Принц поворачивается ко мне, и я, снова вскрикнув, делаю шаг назад. В тот же миг его страшное лицо сменяется обычным. Усики отрываются от жертв, и тени начинают втягиваться внутрь, пока совсем не исчезают. Вокруг раздаются крики, и, отведя взгляд от принца, я замечаю, как пятеро испуганных детей убегают со всех ног.
Принц смотрит им вслед, а когда вновь поворачивается ко мне, в его глазах я замечаю ярость.
– Проклятие, самозванка! Зачем ты меня отвлекла?
– Во имя бездны, что ты с ними делал? – дрожащим голосом спрашиваю я.
– Я не обязан ничего тебе объяснять.
– Ошибаешься! Мне все равно, принц ты или нет, но если ты пытался убить человеческих детей… Ты не имеешь права!
– Я вовсе не пытался их убить, – цедит он сквозь зубы.
– Тогда что ты делал? – Я указываю на его лицо, которое еще минуту назад вполне могло бы принадлежать монстру из кошмара.
– Это всего лишь чары, – поясняет он. – Именно так я питаюсь.
– Ты – что?
Он лишь раздраженно стонет.
– Я пси-вампир. И не просто пробую эмоции на вкус, а питаюсь ими. Они поддерживают мои силы так же, как остальных – обычная еда. Я предпочитаю страх, с ним проще всего. Я сплетаю чары и пугаю тех, кто меня видит. А после пью бьющий через край страх, тем самым провоцируя еще больший, и потом выпиваю и его. Ясно?
Я скрещиваю руки на груди.
– Значит, ты вселял страх в этих детей и опустошал их.
– Они напали на наш экипаж. – Он машет рукой в сторону кареты. – Они отцепили Донну и Доминуса и чуть не украли наши колеса. Они бы продали их еще до заката.
– Наши колеса, – эхом повторяю я. – Пятеро голодных детей помешали тебе наслаждаться поездкой и попытались украсть колеса с кареты. Ты же посчитал вполне нормальным их мучить.
Он упирает руки в бедра.
– Эти оборванцы нападают не в первый раз. Самое время преподать им урок. Обычно на королевские кареты нацеливаются взрослые, надеясь прибрать к рукам сундуки с собранными налогами. Молодежь крадет колеса и любые части экипажей, которые можно быстро снять, унести и продать.
Я стискиваю зубы.
– Они бедные и голодные. Чего ты от них ждал?
– Что они не станут нарушать закон. Или, по крайней мере, не будут грабить собственного принца. Я ведь мог бы схватить их и бросить в темницу. Но я отпустил их домой к родителям. Возможно, в следующий раз они подумают дважды перед тем, как грабить путников.
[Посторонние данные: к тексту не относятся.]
(** * Verification of ls1-mardyn's VectorizedCellProcessor and one-stage halo exchange

    Shallow embedding of:
    - [VectorizedCellProcessor::processCell] / [processCellPair] (cell traversal dispatch),
    - [VectorizedCellProcessor::_loopBodyLJ] (one SIMD lane, exact real arithmetic),
    - the kernel loop and the Newton-3 force stores of
      [VectorizedCellProcessor::_calculatePairs],
    - the reaction-field prefactor [_epsRFInvrc3] of the constructor,
    - [VectorizedCellProcessor::calcDistLookup] (scalar [VCP_NOVEC] build),
    - [NeighbourCommunicationScheme1Stage::finalizeExchangeMoleculesMPI],
    - the exit paths of [Mirror::readXML]. *)

From Stdlib Require Import List Bool Arith Lia ZArith QArith Qabs Lqa.
From Stdlib Require Import Reals Lra.
From Stdlib Require Import String Permutation.
Import ListNotations.

(* ------------------------------------------------------------------ *)
(** ** Cells and traversal dispatch *)

Module Traversal.

(** The two force policies [_calculatePairs] is instantiated with. *)
Inductive ForcePolicy := SingleCellPolicy_ | CellPairPolicy_.

(** The part of a [ParticleCell] the dispatch reads: [isHaloCell()],
    [getCellIndex()] and [getCellDataSoA()->_mol_num]. *)
Record ParticleCell := mkCell {
  isHaloCell : bool;
  getCellIndex : nat;
  mol_num : nat
}.

Section Dispatch.

(** The processor's mutable state: SoA force/torque accumulators and the
    sums [_upot6lj], [_upotXpoles], [_virial], [_myRF]. *)
Variable State : Type.
(** C8: the magnet link with dn=Test and a percent-encoded tracker parses
    to display names [Test] and trackers [http://tracker.example/announce]
    and nothing else; in general the values under a key that lowers to
    tr, which the query decomposition has percent-decoded once, are
    unescaped once more and appended in order, and a value that does not
    unescape makes the parse fail with an error that wraps
    [ErrMalformedMagnetLink]; so a tracker written a%252Fb comes out as
    a/b. *)
Theorem ParseMagnetLink_trackers :
  (∀ opts,
     ParseMagnetLink "magnet:?dn=Test&tr=http%3A%2F%2Ftracker.example%2Fannounce" opts
     = Ok {| Dn := ["Test"]; Xt := []; Xl := []; As := []; Xs := []; Kt := [];
             Mt := []; Tr := ["http://tracker.example/announce"]; So := [];
             Exps := ∅; Unknowns := ∅ |})
  ∧ (∀ uri opts u key values,
       url.Parse lowerNonASCII uri = Ok u →
       ToLower (url.Scheme u) = "magnet" →
       url.Query u !! key = Some values →
       ToLower key = "tr" →
       (∀ l, ParseMagnetLink uri opts = Ok l →
             ∃ decoded pre post,
               Forall2 (λ v d, url.QueryUnescape v = Ok d) values decoded
               ∧ Tr l = pre ++ decoded ++ post)
       ∧ (∀ v e, v ∈ values → url.QueryUnescape v = Fail e →
                 ∃ err, ParseMagnetLink uri opts = Fail err
                        ∧ wraps err = ErrMalformedMagnetLink))
  ∧ (∀ opts, ∃ l, ParseMagnetLink "magnet:?tr=a%252Fb" opts = Ok l
                  ∧ Tr l = ["a/b"]).
Proof.
  assert (Hgen : ∀ uri opts u key values l,
    url.Parse lowerNonASCII uri = Ok u →
    ToLower (url.Scheme u) = "magnet" →
    url.Query u !! key = Some values →
    ToLower key = "tr" →
    ParseMagnetLink uri opts = Ok l →
    ∃ decoded pre post,
      Forall2 (λ v d, url.QueryUnescape v = Ok d) values decoded
      ∧ Tr l = pre ++ decoded ++ post).
  { intros uri opts u key values l Hu Hs Hq Hk.
    rewrite (ParseMagnetLink_loop _ _ _ Hu Hs).
    destruct (rangeOrder_visits _ _ _ Hq) as (before & after & ->).
    intros Hloop.
    apply forEach_step in Hloop as (s1 & s2 & _ & Hstep & Hrest).
    rewrite (parseParameter_tr _ _ _ _ Hk) in Hstep.
    apply forEach_parseTr in Hstep as (decoded & HF & HT).
    apply (extends_forEach (parseParameter (applyOptions opts))) in Hrest;
      [|intros ???; apply parseParameter_extends].
    destruct Hrest as [[post Hpost] _].
    exists decoded, (Tr s1), post. split; [done|].
    by rewrite Hpost, HT, <- app_assoc. }
  split; [|split].
  - intros opts.
    erewrite ParseMagnetLink_loop; [|reflexivity|reflexivity].
    set (q := url.Query _).
    pose proof (rangeOrder_perm q) as Hp.
    set (order := rangeOrder q) in *. clearbody order.
    vm_compute in Hp. symmetry in Hp.
    apply Permutation_length_2_inv in Hp as [->| ->]; reflexivity.
  - intros uri opts u key values Hu Hs Hq Hk. split; [by eauto|].
    intros v e Hv He.
    destruct (ParseMagnetLink uri opts) as [l|err] eqn:Hp.
    + exfalso.
      destruct (Hgen _ _ _ _ _ _ Hu Hs Hq Hk Hp) as (decoded & _ & _ & HF & _).
      apply list_elem_of_lookup in Hv as (i & Hi).
      destruct (Forall2_lookup_l _ _ _ _ _ HF Hi) as (d & _ & Hd).
      congruence.
    + exists err. split; [done|]. by eapply ParseMagnetLink_fail.
  - intros opts.
    erewrite ParseMagnetLink_loop; [|reflexivity|reflexivity].
    set (q := url.Query _).
    pose proof (rangeOrder_perm q) as Hp.
    set (order := rangeOrder q) in *. clearbody order.
    vm_compute in Hp. symmetry in Hp.
    apply Permutation_length_1_inv in Hp as ->.
    eexists. split; reflexivity.
Qed.

(** * Further properties *)

(** ** Splitting and joining *)

Lemma Join_cons x y rest sep :
  Join (x :: y :: rest) sep = x +:+ String sep (Join (y :: rest) sep).
Proof. reflexivity. Qed.

Lemma Join_Split s sep : Join (strings.Split s sep) sep = s.
Proof.
  induction s as [|c r IH]; simpl; [done|].
  destruct (Split_cons_inv r sep) as (x & xs & E). rewrite E in IH |- *.
  destruct (Ascii.eqb_spec c sep) as [->|Hne].
  - rewrite Join_cons, IH. done.
  - destruct xs as [|y ys]; simpl in *; [by rewrite IH|].
    by rewrite <- IH.
Qed.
– И ты даже не хочешь понять, что их на это толкнуло?
– И что же?
– Они ведь бездомные. В лучшем случае, живут в трущобах. Они плохо питаются и перегружены работой. Скорее всего, у них вовсе нет родителей.
На последних словах к горлу подступает ком. Я-то знаю, каково быть сиротой. Но, хотя миссис Коулман после смерти отца со мною плохо обращалась, по сравнению с большинством детей, оставшихся без родителей, я жила роскошной жизнью. Страшно представить, какие ужасы приходится ежедневно терпеть сиротам из трущоб.
– Я неблагой принц, не моя обязанность приглядывать за людьми. О человеческих городах должен заботиться благой король Лунарии…
– Он вовсе не справляется! – бросаю я дрожащим от ярости голосом. – К тому же его дворец находится на юге, а твой – здесь. Мне плевать, что ты неблагой. Ты принц и живешь в двух шагах от Эванстона, и все же не желаешь нести ответственность за его жителей.